#### [Task prompt]
Restate word for word the lines of the records below, starting at the line that contains "set_table (set_store t" and ending at the line that contains "(** Remove the", with both of those lines included and nothing else.

Content starts

(* ===== verification/_CoqProject ===== *)
-Q . S2P
Prelude.v
Bytes.v
Frame.v
Swap.v
AuditRing.v
Ipc.v
Block.v
Cache.v
BadBlocks.v
Crash.v
Checksum.v
Fs.v
Utf8.v
Path.v
Vfs.v
RamDisk.v
BTree.v
Superblock.v
Layout.v
Typed.v
EuroFs.v
Alloc.v
Cow.v
Objects.v
Rebuild.v
Commit.v
Tables.v
Safety.v
Ops.v
Mount.v
Format.v
Integrity.v
Recovery.v
Bits.v
Inflate.v
Deflate.v
FlateRoundtrip.v
Firewall.v
Update.v
Slots.v
Boot.v
Channel.v
Bpf.v
Net.v
TcpOpen.v
Unix.v
Spin.v
Lock.v
LockOrder.v
ReadMostly.v
Drv.v
DrvProto.v
Pkg.v
Sandbox.v
Profiles.v
(** ** Single frames *)

Fixpoint allocate_scan (a : FrameAllocator) (ws : list Z)
  : outcome FrameError Z * FrameAllocator :=
  match ws with
  | [] => (Err OutOfMemory, a)
  | w :: ws' =>
      let word := at_ 0 (bitmap a) w in
      if word =? U64_MAX then allocate_scan a ws'
      else
        let b := trailing_ones word in
        let frame := w * 64 + b in
        if total_frames a <=? frame then allocate_scan a ws'
        else
          let a := set_bitmap a (upd (bitmap a) w (bit_set word b)) in
          let a := set_free_frames a (free_frames a - 1) in
          let a := note_high_water a in
          let a := set_hint a w in
          (Ok (frame * PAGE_SIZE), a)
  end.

Definition allocate_inner (a : FrameAllocator) : outcome FrameError Z * FrameAllocator :=
  allocate_scan a (zrange (hint a) (zlen (bitmap a)) ++ zrange 0 (hint a)).

Definition allocate (a : FrameAllocator) : outcome FrameError Z * FrameAllocator :=
  match allocate_inner a with
  | (Ok b, a') => (Ok b, note_alloc a' b 1)
  | (r, a') => (r, a')
  end.

Definition free (a : FrameAllocator) (phys : Z) : outcome FrameError unit * FrameAllocator :=
  let frame := phys / PAGE_SIZE in
  if total_frames a <=? frame then (Err OutOfBounds, a)
  else
    let w := frame / 64 in
    let b := frame mod 64 in
    if negb (Z.testbit (at_ 0 (bitmap a) w) b) then
      (Err DoubleFree, set_double_frees a (double_frees a + 1))
    else
      let a := set_bitmap a (upd (bitmap a) w (bit_clear (at_ 0 (bitmap a) w) b)) in
      let a := set_free_frames a (free_frames a + 1) in
      let a := if w <? hint a then set_hint a w else a in
      (Ok tt, a).

(** ** Contiguous runs *)

(** The word-at-a-time scan of [[f, fin)]: [Some p] is the first used frame. *)
Fixpoint first_used_loop (fuel : nat) (bm : list Z) (fin f : Z)
  : outcome FrameError (option Z) :=
  match fuel with
  | O => OutOfFuel
  | S fuel' =>
      if f <? fin then
        let w := f / 64 in
        let lo := f mod 64 in
        let hi := Z.min 64 (fin - w * 64) in
        let word := Z.shiftr (at_ 0 bm w) lo in
        let word := if hi <? 64 then Z.land word (Z.shiftl 1 (hi - lo) - 1) else word in
        if negb (word =? 0) then Ok (Some (f + trailing_zeros word))
        else first_used_loop fuel' bm fin ((w + 1) * 64)
      else Ok None
  end.

Definition first_used_in (a : FrameAllocator) (start len : Z)
  : outcome FrameError (option Z) :=
  first_used_loop (Z.to_nat (len / 64 + 3)) (bitmap a) (start + len) start.

Definition mark_run (a : FrameAllocator) (f count : Z) : FrameAllocator :=
  let a := set_bitmap a
             (foldl (fun bm j => upd bm ((f + j) / 64) (bit_set (at_ 0 bm ((f + j) / 64)) ((f + j) mod 64)))
                (bitmap a) (zrange 0 count)) in
  let a := set_free_frames a (free_frames a - count) in
  let a := note_high_water a in
  note_alloc a (f * PAGE_SIZE) count.
Lemma writer_store_inv r t i v rest k l :
  rinv (mkState r (Some (t, (i, v) :: rest)) k l) -> rinv (mkState (store_word r t i v) (finish t rest) k l).
Proof.
  intros HI. pose proof HI as [Hshape Hhead Hty Hslots [Hlast (stamp & ev & m & El & Hm & Erest & H0 & H1)] Hrd].
  cbn [ring writer rd log] in *.
  assert (Est : stores t stamp ev !! m = Some (i, v) /\ rest = drop (S m) (stores t stamp ev)).
  { split.
    - rewrite <- (Nat.add_0_r m), <- lookup_drop, <- Erest. done.
    - change (S m) with (1 + m)%nat. rewrite Nat.add_comm, <- drop_drop, <- Erest. done. }
  destruct Est as [Est Er]. pose proof (length_stores t stamp ev) as Hlen.
  destruct (store_shape _ _ _ _ _ _ Est) as (Hi & Hm0 & Hm7 & Hmid); [lia|].
  assert (Hpos : 0 <= t) by (apply lookup_lt_Some in El; unfold zlen in Hlast; lia).
  assert (Hold : m = 0%nat -> word r t 0 = 0 \/ word r t 0 <= 2 * t).
  { intros Em. destruct (H0 Em) as [[? _]|(t1 & ? & ? & ? & _ & _ & Hw & _)]; [by left|right; lia]. }
  split; cbn [ring writer rd log].
  - by apply shaped_store.
  - done.
  - done.
  - intros t0. destruct (decide (m = 7%nat)) as [Em|Em].
    + rewrite Er, Em, drop_ge by lia. cbn [finish]. destruct (decide (slot_of t = slot_of t0)) as [E|E].
      * right. exists t, stamp, ev. destruct (Hm7 Em) as [-> ->]. destruct H1 as [_ H1]; [lia|].
        split_and!; try done; try lia.
        -- by apply word_store_same.
        -- intros i' Hi'. rewrite word_store_other by (auto; lia).
           replace (word r t0 i') with (word r t i') by (unfold word; by rewrite E). apply H1. lia.
        -- intros t1 Ht1. lia.
      * replace (zlen l) with (t + 1) by lia. apply quiet_succ; [done|]. apply quiet_store; auto.
    + destruct rest as [|x rest]; [apply (f_equal length) in Er; rewrite length_drop, Hlen in Er; cbn [length] in Er; lia|].
      cbn [finish]. intros E. apply quiet_store; auto.
  - destruct (decide (m = 7%nat)) as [Em|Em]; [by rewrite Er, Em, drop_ge by lia|].
    assert (Hf : finish t rest = Some (t, rest)).
    { destruct rest; [apply (f_equal length) in Er; rewrite length_drop, Hlen in Er; cbn [length] in Er; lia|done]. }
    rewrite Hf. split; [done|]. exists stamp, ev, (S m). split_and!; try done; try lia. intros _.
    destruct (decide (m = 0%nat)) as [Em0|Em0].
    + destruct (Hm0 Em0) as [-> ->]. split; [by apply word_store_same|]. lia.
    + destruct (Hmid ltac:(lia)) as [-> ->]. destruct H1 as [Hw H1]; [lia|].
      split; [by rewrite word_store_other by (auto; lia)|]. intros i' Hi'.
      destruct (decide (i' = Z.of_nat m)) as [->|]; [by apply word_store_same|].
      rewrite word_store_other by (auto; lia). apply H1. lia.
  - destruct k as [|t' seq ws]; [done|]. destruct Hrd as (Ht' & Eseq & Hws & Hle & Hsame). do 3 (split; [done|]).
    apply reader_store; try done; try lia.
Qed.
(* ===== verification/Ipc.v ===== *)
(** The EuroIPC port table ([src/crates/euroipc/src/lib.rs], [ChannelTable]).

    A channel is a shared object: the table holds references to channels, and a
    call that has looked its channel up keeps the reference while other calls
    register and unregister ports.  [send_with], [recv], [take] and the others
    are the code run alone; [micro] splits every call at its lock acquisitions
    and atomic accesses, and [sys] interleaves any number of calls. *)

From S2P Require Import Prelude AuditRing.
Import AuditRing.

Module Ipc.

(** ** Data *)

Definition ESRCH : Z := -3.
Definition EAGAIN : Z := -11.
Definition EPERM : Z := -1.
Definition MAX_QUEUE : Z := 256.
(** [eurolock::SHARDS] *)
Definition SHARDS : Z := 8.

(** A message and its sender. *)
Definition message : Type := Z * list Z.

Record Channel := mkChannel {
  port : Z;
  owner : Z;
  restricted : bool;
  only_from : Z;
  queue : list message;
}.

Inductive RecvError := NoPort | Empty.

Definition errno (e : RecvError) : Z := match e with NoPort => ESRCH | Empty => EAGAIN end.

(** [store] is the heap of channels; [table] the references in the table. *)
Record ChannelTable := mkTable {
  store : list Channel;
  table : list nat;
  audit : list AuditRing;
  sends : list Z;
  dropped_full : Z;
  refused_sender : Z;
}.

Definition new : ChannelTable :=
  mkTable [] [] (zrepeat AuditRing.new SHARDS) (zrepeat 0 SHARDS) 0 0.

Definition nobody : Channel := mkChannel 0 0 false 0 [].
Definition chan (t : ChannelTable) (id : nat) : Channel := nth id (store t) nobody.

Definition set_store (t : ChannelTable) (s : list Channel) : ChannelTable :=
  mkTable s (table t) (audit t) (sends t) (dropped_full t) (refused_sender t).
Definition set_table (t : ChannelTable) (l : list nat) : ChannelTable :=
  mkTable (store t) l (audit t) (sends t) (dropped_full t) (refused_sender t).

Definition on_chan (t : ChannelTable) (id : nat) (g : Channel -> Channel) : ChannelTable :=
  set_store t (alter g id (store t)).

(** Atomic counters wrap. *)
Definition bump (v : Z) : Z := (v + 1) mod 2 ^ 64.

Definition count_send (t : ChannelTable) (cpu : Z) : ChannelTable :=
  mkTable (store t) (table t) (audit t) (upd (sends t) cpu (bump (at_ 0 (sends t) cpu)))
    (dropped_full t) (refused_sender t).
Definition count_dropped (t : ChannelTable) : ChannelTable :=
  mkTable (store t) (table t) (audit t) (sends t) (bump (dropped_full t)) (refused_sender t).
Definition count_refused (t : ChannelTable) : ChannelTable :=
  mkTable (store t) (table t) (audit t) (sends t) (dropped_full t) (bump (refused_sender t)).

(** [cpu] is the shard of the calling core, [stamp] the reading of the clock. *)
Definition audit_event (t : ChannelTable) (cpu stamp : Z) (ev : AuditEvent) : ChannelTable :=
  mkTable (store t) (table t)
    (upd (audit t) cpu (push (at_ AuditRing.new (audit t) cpu) stamp ev))
    (sends t) (dropped_full t) (refused_sender t).

(** ** The calls *)

Definition by_port (t : ChannelTable) (p : Z) : option nat :=
  List.find (fun id => port (chan t id) =? p) (table t).
Definition by_owner (t : ChannelTable) (pid : Z) : option nat :=
  List.find (fun id => owner (chan t id) =? pid) (table t).

Definition new_channel (pid p : Z) (only : option Z) : Channel :=
  mkChannel p pid (match only with Some _ => true | None => false end) (default 0 only) [].

Definition insert_channel (t : ChannelTable) (c : Channel) : ChannelTable :=
  set_table (set_store t (store t ++ [c])) (table t ++ [length (store t)]).

Definition claim (cpu stamp pid p : Z) (only : option Z) (t : ChannelTable) : bool * ChannelTable :=
  if existsb (fun id => port (chan t id) =? p) (table t) then (false, t)
  else
    let c := new_channel pid p only in
    (true, audit_event (insert_channel t c) cpu stamp (Claimed pid p (restricted c))).

Definition register (cpu stamp pid p : Z) : ChannelTable -> bool * ChannelTable := claim cpu stamp pid p None.
Definition register_restricted (cpu stamp pid p only : Z) : ChannelTable -> bool * ChannelTable :=
  claim cpu stamp pid p (Some only).

Definition set_only (v : Z) (c : Channel) : Channel := mkChannel (port c) (owner c) (restricted c) v (queue c).
Definition set_restricted (c : Channel) : Channel := mkChannel (port c) (owner c) true (only_from c) (queue c).
Definition set_queue (q : list message) (c : Channel) : Channel :=
  mkChannel (port c) (owner c) (restricted c) (only_from c) q.

Definition set_only_from (p only : Z) (t : ChannelTable) : ChannelTable :=
  match by_port t p with
  | Some id => on_chan (on_chan t id (set_only only)) id set_restricted
  | None => t
  end.

(** Remove the first reference to a channel with port [p]. *)
Fixpoint remove_first (f : nat -> bool) (l : list nat) : list nat :=
  match l with
  | [] => []
  | x :: l' => if f x then l' else x :: remove_first f l'
  end.

Definition unregister (p : Z) (t : ChannelTable) : ChannelTable :=
  set_table t (remove_first (fun id => port (chan t id) =? p) (table t)).

(** Push on the queue of a channel, unless it is full. *)
Definition enqueue (t : ChannelTable) (id : nat) (m : message) : option ChannelTable :=
  let q := queue (chan t id) in
  if MAX_QUEUE <=? zlen q then None else Some (on_chan t id (set_queue (q ++ [m]))).

Definition send_with (cpu stamp sender p : Z) (data : list Z) (audit_it : bool) (t : ChannelTable)
  : outcome Z Z * ChannelTable :=
  match by_port t p with
  | None => (Err ESRCH, t)
  | Some id =>
      if restricted (chan t id) && negb (only_from (chan t id) =? sender) then
        (Err EPERM, audit_event (count_refused t) cpu stamp (Refused sender p))
      else
        match enqueue t id (sender, data) with
        | None => (Err EAGAIN, count_dropped t)
        | Some t1 =>
            let t2 := count_send t1 cpu in
            (Ok (zlen data),
             if audit_it then audit_event t2 cpu stamp (Sent sender p (owner (chan t id)) (zlen data)) else t2)
        end
  end.

Definition send (cpu stamp sender p : Z) (data : list Z) : ChannelTable -> outcome Z Z * ChannelTable :=
  send_with cpu stamp sender p data true.

Definition dequeue (t : ChannelTable) (id : nat) : option message * ChannelTable :=
  match queue (chan t id) with
  | [] => (None, t)
  | m :: q => (Some m, on_chan t id (set_queue q))
  end.

Definition take_ (p : Z) (t : ChannelTable) : option message * ChannelTable :=
  match by_port t p with
  | None => (None, t)
  | Some id => dequeue t id
  end.

Definition recv (pid : Z) (t : ChannelTable) : outcome RecvError message * ChannelTable :=
  match by_owner t pid with
  | None => (Err NoPort, t)
  | Some id =>
      let '(m, t') := dequeue t id in
      (match m with Some m => Ok m | None => Err Empty end, t')
  end.

Definition queued (t : ChannelTable) (p : Z) : option Z :=
  match by_port t p with Some id => Some (zlen (queue (chan t id))) | None => None end.

(** Stable sort by timestamp. *)
Fixpoint sort_insert (x : Z * AuditEvent) (l : list (Z * AuditEvent)) : list (Z * AuditEvent) :=
  match l with
  | [] => [x]
  | y :: l' => if fst y <=? fst x then y :: sort_insert x l' else x :: l
  end.
Definition sort_by_stamp (l : list (Z * AuditEvent)) : list (Z * AuditEvent) :=
  foldl (fun acc x => sort_insert x acc) [] l.

Definition audit_recent (t : ChannelTable) (n : Z) : list AuditEvent :=
  let all := sort_by_stamp (concat (map (fun r => recent r n) (audit t))) in
  map snd (drop (Z.to_nat (saturating_sub (zlen all) n)) all).

Definition total_sends (t : ChannelTable) : Z := foldr (fun v acc => (v + acc) mod 2 ^ 64) 0 (sends t).
Definition channels (t : ChannelTable) : Z := zlen (table t).

(** ** Interleaved calls *)

Inductive reply :=
| RBool (b : bool)
| RSend (r : outcome Z Z)
| RTake (r : option message)
| RRecv (r : outcome RecvError message)
| RUnit.

(** A call and how far it has come. *)
Inductive proc :=
| Claim (pid p : Z) (only : option Z)
| ClaimAudit (pid p : Z) (restr : bool)
| Restrict (p only : Z)
| RestrictFound (id : nat) (only : Z)
| RestrictStored (id : nat)
| Unregister (p : Z)
| Send (sender p : Z) (data : list Z) (audit_it : bool)
| SendFound (id : nat) (sender p : Z) (data : list Z) (audit_it : bool)
| SendRestricted (id : nat) (sender p : Z) (data : list Z) (audit_it : bool)
| SendAllowed (id : nat) (sender p : Z) (data : list Z) (audit_it : bool)
| SendRefused (sender p : Z)
| SendRefusedAudit (sender p : Z)
| SendFull
| SendQueued (id : nat) (sender p : Z) (data : list Z) (audit_it : bool)
| SendAudit (id : nat) (sender p : Z) (data : list Z)
| Take (p : Z)
| TakeFound (id : nat)
| Recv (pid : Z)
| RecvFound (id : nat)
| Done (r : reply).

Definition initial (p : proc) : bool :=
  match p with
  | Claim _ _ _ | Restrict _ _ | Unregister _ | Send _ _ _ _ | Take _ | Recv _ => true
  | _ => false
  end.

(** What happened to a channel. *)
Inductive label :=
| Created (id : nat) (only : option Z)
| Rerestricted (id : nat)
| Enqueued (id : nat) (m : message)
| Dequeued (id : nat) (m : message).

Content ends

#### [Exercise output]
  set_table (set_store t (store t ++ [c])) (table t ++ [length (store t)]).

Definition claim (cpu stamp pid p : Z) (only : option Z) (t : ChannelTable) : bool * ChannelTable :=
  if existsb (fun id => port (chan t id) =? p) (table t) then (false, t)
  else
    let c := new_channel pid p only in
    (true, audit_event (insert_channel t c) cpu stamp (Claimed pid p (restricted c))).

Definition register (cpu stamp pid p : Z) : ChannelTable -> bool * ChannelTable := claim cpu stamp pid p None.
Definition register_restricted (cpu stamp pid p only : Z) : ChannelTable -> bool * ChannelTable :=
  claim cpu stamp pid p (Some only).

Definition set_only (v : Z) (c : Channel) : Channel := mkChannel (port c) (owner c) (restricted c) v (queue c).
Definition set_restricted (c : Channel) : Channel := mkChannel (port c) (owner c) true (only_from c) (queue c).
Definition set_queue (q : list message) (c : Channel) : Channel :=
  mkChannel (port c) (owner c) (restricted c) (only_from c) q.

Definition set_only_from (p only : Z) (t : ChannelTable) : ChannelTable :=
  match by_port t p with
  | Some id => on_chan (on_chan t id (set_only only)) id set_restricted
  | None => t
  end.

(** Remove the first reference to a channel with port [p]. *)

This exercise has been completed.